School Reunion missing moment.
Healthy Competition
Competition, the Doctor knows, is bad.
Competition makes people careless, it needlessly fuels ambition that isn't supposed to be there, takes up brain capacity that could be better spent elsewhere and diverts attention away from other, often more important, matters to hand – the Doctor knows. He's used to showing off, and he's damn good at it, but when he's showing off in competition with somebody else? (Which is, of course, rare, because he knows he's one of the most intelligent life forms in the universe, but on the off-chance;) that's when he starts to slip.
So while he knows he and Mickey Smith often keep up a rather biting yet entertaining (on his part) repartee, he's prepared to ignore it and focus more on the emergency Mickey claims needs to be dealt with as opposed to the on-again-off-again relationship he shares with his travelling companion. He can't afford to lose that extra brain-power trying to outdo an ape not worth his salt. Super-smart school. Aliens. Focus.
With a familiar jolt the TARDIS lands, and although his movements are slow around the console as he performs last minute checks that aren't even slightly necessary, it isn't long before Rose grows impatient and bounds down the ramp excitedly to the door. She pauses for a second to throw a cautious look over her shoulder and make sure that this is 2006, and it is where and when Mickey asked to meet them, lest she stumble out before realising he's made a mistake.

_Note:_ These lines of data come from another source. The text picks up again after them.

Lemma find_pivot_some n w eqs p pc pr others :
  eqs_wf (S n) w eqs ->
  find_pivot eqs = Some ((p, pc, pr), others) ->
  p <> 0 /\ length pc = n /\ length pr = w /\ eqs_wf (S n) w others
  /\ S (length others) = length eqs
  /\ forall x y, Forall (eq_holds x y) eqs
                 <-> eq_holds x y (p :: pc, pr) /\ Forall (eq_holds x y) others.
Proof.
  intros Hwf; revert others; induction Hwf as [|[c r] eqs [Hc Hr] Hwf IH];
    intros others H; simpl in *; [discriminate|].
  destruct c as [|a c']; [discriminate|].
  destruct (Qc_eqb a 0) eqn:Ea.
  - destruct (find_pivot eqs) as [[q oth]|]; [|discriminate].
    inversion H; subst; clear H.
    destruct (IH oth eq_refl) as (Hp & Hpc & Hpr & Hoth & Hlen & Hsem).
    repeat split; auto.
    + constructor; auto.
    + inversion H; subst. apply Hsem in H3. tauto.
    + inversion H; subst. apply Hsem in H3. constructor; tauto.
    + intros [Hpv Hall]. inversion Hall; subst. constructor; auto.
      apply Hsem. tauto.
  - inversion H; subst; clear H. apply Qc_eqb_neq in Ea.
    repeat split; auto.
    + now inversion H.
    + now inversion H.
    + intros [Hpv Hall]. now constructor.
Qed.


Lemma eliminate_wf n w p pc pr e :
  length pc = n -> length pr = w ->
  length (fst e) = S n /\ length (snd e) = w ->
  length (fst (eliminate p pc pr e)) = n /\ length (snd (eliminate p pc pr e)) = w.
Proof.
  destruct e as [[|a c'] r]; simpl; intros Hpc Hpr [Hc Hr]; [discriminate|].
  rewrite !vsub_length; rewrite ?vscale_length; lia.
Qed.

Lemma eliminate_holds n w p pc pr e x0 x' y :
  p <> 0 -> length pc = n -> length pr = w ->
  length (fst e) = S n /\ length (snd e) = w ->
  eq_holds (x0 :: x') y (p :: pc, pr) ->
  (eq_holds (x0 :: x') y e <-> eq_holds x' y (eliminate p pc pr e)).
Proof.
  destruct e as [[|a c'] r]; simpl; intros Hp Hpc Hpr [Hc Hr] Hpiv; [discriminate|].
  unfold eq_holds in *; simpl in *.
  rewrite !dot_vsub_l, !dot_vscale_l by (rewrite vscale_length; lia).
  rewrite <- Hpiv.
  split; intros H.
  - rewrite <- H. field; auto.
  - assert (E : a * x0 + dot c' x'
                = dot c' x' - a / p * dot pc x' + a / p * (p * x0 + dot pc x'))
      by (field; auto).
    rewrite E, H. ring.
Qed.

Lemma Forall_map_iff {A B} (P : B -> Prop) (f : A -> B) (l : list A) :
  Forall P (map f l) <-> Forall (fun a => P (f a)) l.
Proof. apply Forall_map. Qed.

Lemma Forall_impl_in {A} (P Q : A -> Prop) (l : list A) :
  (forall a, In a l -> P a -> Q a) -> Forall P l -> Forall Q l.
Proof.
  intros H HP. apply Forall_forall. intros a Ha. apply H; auto.
  eapply Forall_forall in HP; eauto.
Qed.

Lemma solve_some w n : forall eqs N,
  eqs_wf n w eqs -> length eqs = n -> solve w n eqs = Some N ->
  has_shape n w N
  /\ forall x y, length x = n ->
       (Forall (eq_holds x y) eqs <-> x = matvec N y).
Proof.
  induction n as [|n IH]; intros eqs N Hwf Hlen Hs; simpl in Hs.
  - inversion Hs; subst. destruct eqs; [|discriminate].
    split; [split; [reflexivity | constructor]|].
    intros [|a x] y Hx; [|discriminate]. split; auto.
  - destruct (find_pivot eqs) as [[[[p pc] pr] others]|] eqn:Ep; [|discriminate].
    destruct (find_pivot_some _ _ _ _ _ _ _ Hwf Ep) as (Hp & Hpc & Hpr & Hoth & Hl & Hsem).
    destruct (solve w n (map (eliminate p pc pr) others)) as [N'|] eqn:Es; [|discriminate].
    inversion Hs; subst N; clear Hs.
    assert (Hwf' : eqs_wf n w (map (eliminate p pc pr) others)).
    { apply Forall_map_iff. eapply Forall_impl; [|exact Hoth].
      intros e He. now apply eliminate_wf. }
    destruct (IH _ N' Hwf') as ([HN1 HN2] & HN); [rewrite length_map; lia | exact Es |].
    split.
    + split; [simpl; lia|]. constructor; auto.
      rewrite vdiv_length, vsub_length; auto. now rewrite vecmat_length.
    + intros [|x0 x'] y Hx; [discriminate|]. injection Hx as Hx.
      rewrite Hsem. simpl.
      assert (Hrow : dot (vdiv (vsub pr (vecmat w pc N')) p) y
                     = (dot pr y - dot pc (matvec N' y)) / p).
      { rewrite dot_vdiv_l, dot_vsub_l, dot_vecmat; auto. now rewrite vecmat_length. }
      rewrite Hrow. split.
      * intros [Hpiv Hall].
        assert (Hx' : x' = matvec N' y).
        { apply HN; auto. apply Forall_map_iff.
          eapply Forall_impl_in; [|exact Hall]. intros e Hin He.
          assert (Hwe := proj1 (Forall_forall _ _) Hoth e Hin).
          apply (eliminate_holds n w p pc pr e x0 x' y Hp Hpc Hpr Hwe Hpiv); exact He. }
        rewrite <- Hx'. f_equal; auto.
        unfold eq_holds in Hpiv; simpl in Hpiv. rewrite <- Hpiv. field; auto.
      * intros E. injection E as E0 E'.
        assert (Hpiv : eq_holds (x0 :: x') y (p :: pc, pr)).
        { unfold eq_holds; simpl. rewrite E0, <- E'. field; auto. }
        split; auto.
        assert (Hall : Forall (eq_holds x' y) (map (eliminate p pc pr) others))
          by (apply HN; auto).
        apply (proj1 (Forall_map_iff (eq_holds x' y) (eliminate p pc pr) others)) in Hall.
        eapply Forall_impl_in; [|exact Hall]. intros e Hin He.
        assert (Hwe := proj1 (Forall_forall _ _) Hoth e Hin).
        apply (eliminate_holds n w p pc pr e x0 x' y Hp Hpc Hpr Hwe Hpiv); exact He.
Qed.


Lemma combine_holds (M E : matrix) x y :
  length M = length E ->
  (Forall (eq_holds x y) (combine M E) <-> matvec M x = matvec E y).
Proof.
  revert E; induction M as [|r M IH]; intros [|e E] H; simpl in *; try discriminate.
  - split; auto.
  - split.
    + intros HF; inversion HF; subst. f_equal; auto. apply IH; auto.
    + intros HE; injection HE as H1 H2. constructor; auto. apply IH; auto.
Qed.

Lemma combine_wf n w (M E : matrix) :
  Forall (fun r => length r = n) M -> Forall (fun r => length r = w) E ->
  eqs_wf n w (combine M E).
Proof.
  intros HM; revert E; induction HM as [|r M Hr HM IH]; intros E HE; simpl.
  - constructor.
  - destruct HE as [|e E He HE]; constructor; auto. now apply IH.
Qed.

Lemma inv_matrix_some n M N :
  has_shape n n M -> inv_matrix n M = Some N ->
  has_shape n n N
  /\ forall x y, length x = n -> length y = n ->
       (matvec M x = y <-> x = matvec N y).
Proof.
  intros [HM1 HM2] H. unfold inv_matrix in H.
  destruct (eye_shape n) as [HE1 HE2].
  assert (HL : length (combine M (eye n)) = n) by (rewrite length_combine; lia).
  destruct (solve_some n n _ N (combine_wf n n M (eye n) HM2 HE2) HL H) as [HN Hsem].
  split; auto. intros x y Hx Hy.
  rewrite <- Hsem, combine_holds, matvec_eye by (auto; lia). tauto.
Qed.





End Inversion.

(** ** Affine transforms *)

Section Affine.




Lemma from_matrix_vector_shape r n A b :
  has_shape r n A -> length b = r ->
  has_shape (r + 1) (n + 1) (from_matrix_vector n A b).
Proof.
  intros [H1 H2] Hb. unfold from_matrix_vector. split.
  - rewrite length_app, length_map, length_combine, H1, Hb. simpl. lia.
  - apply Forall_app; split.
    + apply Forall_forall; intros row Hrow.
      apply in_map_iff in Hrow as ([a x] & <- & Hin). simpl.
      apply in_combine_l in Hin. rewrite length_app. simpl.
      assert (Ha := proj1 (Forall_forall _ _) H2 a Hin). simpl in Ha. now rewrite Ha.
    + constructor; [|constructor]. rewrite length_app, zeros_length. reflexivity.
Qed.

Lemma safe_dtype2_idem d : safe_dtype2 d d = d.
Proof. unfold safe_dtype2. now rewrite Nat.leb_refl. Qed.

While he had been tempted to leave Mickey waiting outside for a few days, he grins and shakes his head.
"I double and triple checked," he reassures her, so she dazzles him with another smile before diving out of the TARDIS.
He follows, much slower, after collecting his coat and hoping that by the time he's out the door they'll be done hugging – no such luck. This is the bit of their adventures that he dislikes the most. When they hit the 21st century and she remembers she has another life, one that extends beyond him and provides her with things he knows he can never give. The comfort in domesticity, the reassurance of normality. Mickey Smith.

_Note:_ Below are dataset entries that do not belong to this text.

(** * RecruitmentBuddy: the scoring pipeline and questionnaire flow of [app.py]

    A shallow embedding of the request handlers and helper functions of
    [src/app.py], with the properties of its specification stated and proved
    (or refuted) over it.

    Conventions of the embedding.
    - A Python number ([int], [float], and [bool] read as 0/1) is given by
      its exact rational value [Q].  The functions that compute with the
      scores are embedded twice: with exact rational arithmetic, for the
      properties that do not depend on rounding, and with IEEE binary64
      arithmetic (module [B64], round to nearest even, as Python's [float]
      and NumPy's [float64] compute), for the properties that do: the
      letters of the type code, the order of the ranked list and the
      percentages shown.  The second embedding carries the suffix [64].
      Python's JSON parser also yields [nan] and the infinities; they are
      not values of [pyval], and [out_of_range64] gives the range test of
      validation on them.
    - A handler returns the session object as the view leaves it.  The
      session the next request reads is the one the cookie carries;
      [questionnaire_next_request] gives it for the questionnaire flow.
    - A JSON body is a [pyval]; a Python [dict] is an association list with
      at most one binding per key in insertion order.
    - A raised exception is the left injection of [result].
    - The database is a record of tables (lists of rows in rowid order); a
      connection carries the committed tables and the tables as the open
      transaction sees them. *)

From Stdlib Require Import ZArith QArith Qabs Qround Qminmax.
From Stdlib Require Import List String Ascii Bool Lia Lqa.
From Stdlib Require Import Permutation Sorted.
From Stdlib Require Floats.SpecFloat.
Import ListNotations.

Local Open Scope string_scope.
Local Open Scope Z_scope.
Local Open Scope Q_scope.

(* ================================================================== *)
(** * Python values, dictionaries and exceptions *)
(* ================================================================== *)

#[warnings="-register-all"]
Inductive pyval : Type :=
| PNone
| PBool (b : bool)
| PInt (z : Z)
| PFloat (q : Q)
| PStr (s : string)
| PList (l : list pyval)
| PDict (d : list (string * pyval)).

Module Dict.

Definition dict (V : Type) : Type := list (string * V).

(** [d.get(k)] as an option. *)
Fixpoint dget {V : Type} (k : string) (d : dict V) : option V :=
  match d with
  | [] => None
  | (k', v) :: d' => if String.eqb k k' then Some v else dget k d'
  end.

(** [d[k] = v]: overwrite in place, or append a new key. *)
Fixpoint dset {V : Type} (k : string) (v : V) (d : dict V) : dict V :=
  match d with
  | [] => [(k, v)]
  | (k', v') :: d' =>
      if String.eqb k k' then (k, v) :: d' else (k', v') :: dset k v d'
  end.

(** [k in d]. *)
Definition dmem {V : Type} (k : string) (d : dict V) : bool :=
  match dget k d with Some _ => true | None => false end.

End Dict.
Import Dict.

Inductive exn : Type :=
| ValueError (msg : string)
| TypeError
| KeyError (key : string)
| AttributeError
| OverflowError.

Definition result (A : Type) : Type := (exn + A)%type.

Definition ok {A : Type} (a : A) : result A := inr a.
Definition raise {A : Type} (e : exn) : result A := inl e.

They make a show of greeting each other because Rose is watching, and it's not totally false – at least not on the Doctor's part. He really is glad to see Mickey again. It's been a long time since he's been thought of as a coward, or Mickey the Idiot (he's proved himself more than enough by now), he just can't help but feel resentful that he had to phone and pull them away from wherever the Doctor was going to take Rose next.
Mickey had rung, and she'd gone running. Maybe he was just jealous.
Not a competition, the Doctor reprimands himself, focus.
He can't dwell on it for too long anyway, of course, because they really do have a crisis on their hands – after a full day of snooping around the school and discovering far more than he bargained for, Sarah Jane Smith included, he knows something is afoot at Deffry Vale. Krillitaines, freaky dinner ladies and suspicious substitute teachers – he just wishes he knew what it was. It's the most important thing to worry about, far more so than any petty competitions and jealousies (he can't waste the brain power!); or so he thinks. If the way Sarah Jane and Rose have been glaring daggers at each other all evening is any indication, they probably don't share the sentiment.
While he finds it touching that they're competing over him, he wishes they'd just put everything aside like he has and focus on the most important thing here.
Competition, the Doctor knows, is bad.
It's evening now and he's in Mickey's flat doing some extra research on the school and the spike in results over the past few months while Rose goes home to visit her mother – crisis or no, if Jackie Tyler finds out Rose was in the 21st century and didn't pop round to say hello, even the Krillitaines should be afraid.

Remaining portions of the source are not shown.